You Can't Be Serious...
Anyone with any common sense and even the most tenuous grasp on reality probably shook their heads in disbelief when it was reported that a rural Pennsylvania school district had equipped all 200 of its classrooms with buckets of river rocks for students and teachers to use as a “last line of defense” in the event of a school shooting. Now it is reported that teachers in another Pennsylvania school district have been given district-issued, 16-inch long wooden baseball bats to fight a school shooter because the district wanted to have a “consistent tool” for all teachers should they need to engage an attacker.
You really must wonder what these folks are thinking.
Given, the tiny baseball bats are a reminder and more of a promotional thing – but the river rock one was supposed to be taken seriously.

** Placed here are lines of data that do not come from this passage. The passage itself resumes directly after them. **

(** The words a loader gets from a text are exactly the lines of the
    text that are not blank, each trimmed: trimming the whole text first,
    as the script does, changes nothing.  So blank lines anywhere, white
    space around a word and a carriage return before the line feed are
    all dropped. *)
Theorem imported_words_are_trimmed_lines (content : jsstring) :
  importedWords content
  = List.filter (fun word => (0 <? length word)%nat)
      (map (fun word => trim word) (split_LF content)).
Proof.
  change (trimmed_lines (split_LF (trim content))
          = trimmed_lines (split_LF content)).
  unfold trim. by rewrite trimmed_lines_trimEnd, trimmed_lines_trimStart.
Qed.

Lemma importedWords_lines content :
  importedWords content = trimmed_lines (split_LF content).
Proof.
  change (trimmed_lines (split_LF (trim content))
          = trimmed_lines (split_LF content)).
  unfold trim. by rewrite trimmed_lines_trimEnd, trimmed_lines_trimStart.
Qed.

(** A text put together from lines without line feeds, joined by line
    feeds, is read back as those lines, trimmed, without the blank ones:
    padding a line of an exported file or adding blank lines to it does
    not change what the import gives. *)
Theorem import_of_joined_lines (lines : list jsstring) :
  Forall (fun l => ~ In LF l) lines ->
  importedWords (join_LF lines)
  = List.filter (fun word => (0 <? length word)%nat)
      (map (fun word => trim word) lines).
Proof.
  intros Hl. rewrite importedWords_lines.
  destruct lines as [|l lines]; [reflexivity |].
  rewrite split_join_LF; [done.. |].
  eapply Forall_impl; [exact Hl |]. intros w. apply single_line_spec.
Qed.

(** Two words with a carriage return, padding and blank lines around
    them. *)
Lemma import_of_joined_lines_witness :
  importedWords (join_LF [[]; [32; 1575; 1576; 1580; 13]; [9]; [1576; 1580; 1583; 13]; []])
  = [abj; bjd].
Proof.
  rewrite (import_of_joined_lines
             [[]; [32; 1575; 1576; 1580; 13]; [9]; [1576; 1580; 1583; 13]; []]).
  - reflexivity.
  - repeat constructor; simpl; unfold LF; lia.
Defined.

(** ** Start-up *)




(** ** More on adding a word *)

(** A refused add (blank input, wrong format, or a word that is already
    there) changes nothing but the teacher's message, which gets the error
    style: score, dictionary, storage and both input fields stay as they
    are, and the typed text is not cleared.  Blank input is refused as
    EmptyInput and any other text that is not three Arabic characters as
    InvalidFormat, before the dictionary is looked at. *)
Theorem refused_add_only_shows_message
    (rawInput : jsstring) (persist_ok : bool) (s : Teacher.State) :
  let typed := Teacher.set_newWordInput_value rawInput s in
  let r := Teacher.addNewWord_of rawInput persist_ok s in
  (Forall (fun c => isWhiteSpace c = true) rawInput ->
     fst r = Teacher.AddEmptyInput) /\
  (trim rawInput <> [] -> isValidWordFormat (trim rawInput) = false ->
     fst r = Teacher.AddInvalidFormat) /\
  (fst r <> Teacher.Added ->
     snd r =
       Teacher.set_teacherResultArea
         {| shown := shown (Teacher.teacherResultArea (Teacher.page (snd r)));
            className := units "teacher-result-area teacher-error" |}
         typed).
Proof.
  cbv zeta.
  unfold Teacher.addNewWord_of, Teacher.addNewWord, Teacher.isWordInDictionary.
  cbn [Teacher.newWordInput_value Teacher.set_newWordInput_value Teacher.set_page
       Teacher.page Teacher.dictionary].
  split; [| split].
  - intros Hws.
    assert (Ht : trim rawInput = []).
    { apply trim_nil_iff. unfold all_space. apply forallb_forall.
      intros c Hin. rewrite Forall_forall in Hws. by apply Hws, list_elem_of_In. }
    by rewrite Ht.
  - intros Hne%str_eqb_nil Hv. by rewrite Hne, Hv.
  - destruct (str_eqb _ []); [done |].
    destruct (isValidWordFormat _); [| done].
    destruct (includes _ _); [done |].
    by destruct persist_ok.
Qed.

(** Adding "xyz" to a dictionary that holds "كتب". *)
Lemma refused_add_only_shows_message_witness :
  fst (Teacher.addNewWord_of [32] true teacher_with_kataba)
    = Teacher.AddEmptyInput /\
  fst (Teacher.addNewWord_of xyz true teacher_with_kataba)
    = Teacher.AddInvalidFormat /\
  Teacher.dictionary (snd (Teacher.addNewWord_of xyz true teacher_with_kataba))
    = [kataba].
Proof.
  destruct (refused_add_only_shows_message [32] true teacher_with_kataba)
    as (H1 & _).
  destruct (refused_add_only_shows_message xyz true teacher_with_kataba)
    as (_ & H2 & H3).
  split; [apply H1; repeat constructor |].
  split; [apply H2; [discriminate | reflexivity] |].
  rewrite H3; [reflexivity | discriminate].
Defined.

Lemma NoDup_snoc (d : list jsstring) w : ~ In w d -> List.NoDup d -> List.NoDup (d ++ [w]).
Proof.
  intros Hnot Hnd. induction Hnd as [|x d Hx Hnd IH]; simpl.
  - constructor; [by intros [] | constructor].
  - constructor.
    + rewrite in_app_iff. intros [H | [-> | []]]; [done |].
      apply Hnot. by left.
    + apply IH. intros H. apply Hnot. by right.
Qed.

(** [addNewWord] only ever appends: the old dictionary is kept, in order,
    with at most one word after it.  If the dictionary had no word twice,
    it has none twice afterwards; if all its words had three Arabic
    characters, all have afterwards. *)
Theorem add_keeps_dictionary_well_formed
    (rawInput : jsstring) (persist_ok : bool) (s : Teacher.State) :
  let d := Teacher.dictionary s in
  let d' := Teacher.dictionary (snd (Teacher.addNewWord_of rawInput persist_ok s)) in
  (d' = d \/ d' = d ++ [trim rawInput]) /\
  (List.NoDup d -> List.NoDup d') /\
  (Forall (fun w => isValidWordFormat w = true) d ->
   Forall (fun w => isValidWordFormat w = true) d').
Proof.
  cbv zeta.
  destruct (Teacher_addNewWord_cases rawInput persist_ok s) as (Hk & Hd & _).
  cbv zeta in Hk, Hd. rewrite Hd, Hk. clear Hk Hd.
  destruct (str_eqb _ []); [by split; [left |] |].
  destruct (isValidWordFormat (trim rawInput)) eqn:Hv; [| by split; [left |]].
  cbn [negb].
  destruct (includes _ _) eqn:Hin; [by split; [left |] |].
  split; [by right |]. split.
  - apply NoDup_snoc. rewrite <- includes_In. by rewrite Hin.
  - intros Hall. apply Forall_app. split; [done |]. by constructor.
Qed.

(** A dictionary of one word, to which "ابج" is added. *)
Lemma add_keeps_dictionary_well_formed_witness :
  List.NoDup (Teacher.dictionary (snd (Teacher.addNewWord_of abj true teacher_with_kataba))) /\
  Forall (fun w => isValidWordFormat w = true)
    (Teacher.dictionary (snd (Teacher.addNewWord_of abj true teacher_with_kataba))).
Proof.
  destruct (add_keeps_dictionary_well_formed abj true teacher_with_kataba)
    as (_ & Hnd & Hv).
  split.
  - apply Hnd. constructor; [by intros [] | constructor].
  - apply Hv. by repeat constructor.
Defined.

(** ** Storage *)

(** What is saved is what is loaded: after an add or an import whose
    write to [localStorage] went through, the value under
    [arabicDictionary] is the dictionary of that moment, and a later
    session started on that storage has the same dictionary without
    fetching [words.txt]. *)
Theorem saved_dictionary_is_reloaded
    (rawInput content : jsstring) (s : Teacher.State) (page1 : Teacher.Page) :
  let a := Teacher.addNewWord_of rawInput true s in
  let i := Teacher.handleFileImport true (Teacher.Loaded content) s in
  let reload (s' : Teacher.State) :=
    Teacher.initGame (Teacher.initial page1 (Teacher.localStorage s')) in
  (fst a = Teacher.Added ->
     Teacher.localStorage (snd a) !! "arabicDictionary"
       = Some (Teacher.JSON_stringify (Teacher.dictionary (snd a))) /\
     Teacher.dictionary (reload (snd a)) = Teacher.dictionary (snd a) /\
     Teacher.requests (reload (snd a)) = []) /\
  (Teacher.localStorage (snd i) !! "arabicDictionary"
     = Some (Teacher.JSON_stringify (Teacher.dictionary (snd i))) /\
   Teacher.dictionary (reload (snd i)) = Teacher.dictionary (snd i) /\
   Teacher.requests (reload (snd i)) = []).
Proof.
  cbv zeta.
  assert (Hload : forall st d,
            Teacher.localStorage st !! "arabicDictionary"
              = Some (Teacher.JSON_stringify d) ->
            Teacher.dictionary
              (Teacher.initGame (Teacher.initial page1 (Teacher.localStorage st))) = d /\
            Teacher.requests
              (Teacher.initGame (Teacher.initial page1 (Teacher.localStorage st))) = []).
  { intros st d Hst. unfold Teacher.initGame.
    cbn [Teacher.localStorage Teacher.initial]. by rewrite Hst. }
  split.
  - intros Ha.
    destruct (Teacher_addNewWord_cases rawInput true s) as (_ & Hd & Hl & _).
    cbv zeta in Hd, Hl. rewrite Ha in Hd, Hl.
    assert (Hst : Teacher.localStorage (snd (Teacher.addNewWord_of rawInput true s))
                    !! "arabicDictionary"
                  = Some (Teacher.JSON_stringify
                            (Teacher.dictionary (snd (Teacher.addNewWord_of rawInput true s))))).
    { rewrite Hl, Hd. apply lookup_insert_eq. }
    split; [exact Hst |]. by apply Hload.
  - assert (Hst : Teacher.localStorage
                    (snd (Teacher.handleFileImport true (Teacher.Loaded content) s))
                    !! "arabicDictionary"
                  = Some (Teacher.JSON_stringify
                            (Teacher.dictionary
                               (snd (Teacher.handleFileImport true
                                       (Teacher.Loaded content) s))))).
    { apply lookup_insert_eq. }
    split; [exact Hst |]. by apply Hload.
Qed.

(** Adding "ابج" with a working storage, then reloading. *)
Lemma saved_dictionary_is_reloaded_witness :
  Teacher.dictionary
    (Teacher.initGame
       (Teacher.initial blank_page
          (Teacher.localStorage
             (snd (Teacher.addNewWord_of abj true teacher_with_kataba)))))
  = Teacher.dictionary (snd (Teacher.addNewWord_of abj true teacher_with_kataba)).
Proof.
  destruct (saved_dictionary_is_reloaded abj [] teacher_with_kataba blank_page)
    as (Ha & _).
  apply Ha. reflexivity.
Defined.
(* ===== verification/_CoqProject ===== *)
-Q . S2P
Prelude.v
Text.v
Platform.v
Contract.v
DomainErrors.v
Secret.v
Config.v
Database.v
Effects.v
TxLogic.v
Exec.v
Storage.v
Integrity.v
Statements.v
Wire.v
Validation.v
Commands.v
Accounts.v
RateLimit.v
Completeness.v
Invariants.v
Authorization.v
Management.v
Authentication.v
Endpoint.v
Dispatch.v
Clients.v
Lifecycle.v
Access.v
Listing.v
Creation.v
Rotation.v
Revocation.v
Exchange.v
Availability.v
Operator.v
Issuing.v
Redaction.v
Build.v
ContractSource.v
History.v
Testbed.v
Wiring.v
Witnesses.v
(* ===== verification/DomainErrors.v ===== *)
(** * DomainErrors: the JSON codec of the domain errors

    [impl Serialize] and [impl Deserialize] of the six error enums in the two
    [generated.rs] files: known variants travel as strings, unknown ones as objects that
    keep their code, payload and extra members. *)
From Stdlib Require Import OrdersEx.
From S2P Require Import Prelude Text Platform Contract.

Open Scope string_scope.
Open Scope list_scope.
Open Scope Z_scope.

(** ** [BTreeMap<String, V>]: entries in key order *)

Section btree.
Context {V : Type}.
Implicit Types (l : list (string * V)) (k : string) (v : V).

Fixpoint bt_insert k v l : list (string * V) :=
  match l with
  | [] => [(k, v)]
  | (k', v') :: r =>
      match String.compare k k' with
      | Lt => (k, v) :: l
      | Eq => (k, v) :: r
      | Gt => (k', v') :: bt_insert k v r
      end
  end.

(** Collecting an iterator of entries: later entries win. *)
Definition bt_collect l : list (string * V) :=
  fold_left (λ acc p, bt_insert p.1 p.2 acc) l [].

Fixpoint bt_get k l : option V :=
  match l with
  | [] => None
  | (k', v) :: r => if String.eqb k k' then Some v else bt_get k r
  end.

(** [map.remove(k)]: the value and the remaining map. *)
Definition bt_remove k l : option V * list (string * V) :=
  (bt_get k l, List.filter (λ p, negb (String.eqb k p.1)) l).

Definition key_lt (p q : string * V) : Prop := String.compare p.1 q.1 = Lt.
Definition bt_sorted l : Prop := StronglySorted key_lt l.
End btree.

(** ** The codec *)

Class DomainError (E : Type) := {
  code_of : E → string + UnknownDomainError;
  of_code : string → option E;
  unknown : UnknownDomainError → E;
}.

Definition serialize_error {E} `{DomainError E} (e : E) : json :=
  match code_of e with
  | inl code => JString code
  | inr value =>
      JObject (("code", JString (u_code value))
        :: match u_payload value with Some payload => [("payload", payload)] | None => [] end
        ++ u_extra value)
  end.

Definition deserialize_error {E} `{DomainError E} (j : json) : result E string :=
  match j with
  | JString code =>
      match of_code code with
      | Some e => Ok e
      | None => Ok (unknown {| u_code := code; u_payload := None; u_extra := [] |})
      end
  | JObject m =>
      let object := bt_collect m in
      let '(code, object) := bt_remove "code" object in
      match code with
      | Some (JString code) =>
          let '(payload, object) := bt_remove "payload" object in
          Ok (unknown {| u_code := code; u_payload := payload; u_extra := object |})
      | _ => Err "Domain Error object is missing a string code"
      end
  | _ => Err "Domain Error must be a string or object"
  end.

#[export] Instance create_error_codec : DomainError CreateError.t := {
  code_of e := match e with
    | CreateError.AccessDenied => inl "access_denied"
    | CreateError.DirectoryRejected => inl "directory_rejected"
    | CreateError.Forbidden => inl "forbidden"
    | CreateError.IdempotencyConflict => inl "idempotency_conflict"
    | CreateError.InvalidRequest => inl "invalid_request"
    | CreateError.MembershipRequired => inl "membership_required"
    | CreateError.NameConflict => inl "name_conflict"
    | CreateError.OperationInProgress => inl "operation_in_progress"
    | CreateError.OrganizationNotFound => inl "organization_not_found"
    | CreateError.TooManyServiceAccounts => inl "too_many_service_accounts"
    | CreateError.Unknown value => inr value
    end;
  of_code code :=
    if String.eqb code "access_denied" then Some CreateError.AccessDenied
    else if String.eqb code "directory_rejected" then Some CreateError.DirectoryRejected
    else if String.eqb code "forbidden" then Some CreateError.Forbidden
    else if String.eqb code "idempotency_conflict" then Some CreateError.IdempotencyConflict
    else if String.eqb code "invalid_request" then Some CreateError.InvalidRequest
    else if String.eqb code "membership_required" then Some CreateError.MembershipRequired
    else if String.eqb code "name_conflict" then Some CreateError.NameConflict
    else if String.eqb code "operation_in_progress" then Some CreateError.OperationInProgress
    else if String.eqb code "organization_not_found" then Some CreateError.OrganizationNotFound
    else if String.eqb code "too_many_service_accounts" then Some CreateError.TooManyServiceAccounts
    else None;
  unknown := CreateError.Unknown }.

But the fact is that neither are serious responses to the potential of anyone walking into a school with the intent to commit violence – whether with a rifle, a handgun or even a bigger baseball or rock. Actually, the kids themselves could probably come up with a better solution – I don’t know about today (with all the anti-gun propaganda) but in times past, I’m pretty sure if you asked an average third grade boy at the school I attended how to respond to an attack on the school, they would have said the best way is with a gun (or maybe a tank, a bazooka or an airstrike).
It’s not debatable that schools are at risk for yet another tragedy – as are most public spaces in an open society. The past is proof of that. Billy Shakespeare noted “What's past is prologue” - but it doesn’t have to be.
The old saying goes that you can tell what is important to someone by the amount of attention the pay to it relative to other interests and it is also true that what is important to us, we protect. Why would a school full of kids have any less protection than a court house, for example? Aren’t children as important as judges or lawyers?
The GSA, Homeland Security, and the National Center for State Courts all acknowledge that multiple layers of security are required to prevent random acts of violence. It is a mix of detection, restricted access, and armed security. Nowhere in any of the planning and recommendations are 16-inch baseball bats and buckets of river rock mentioned.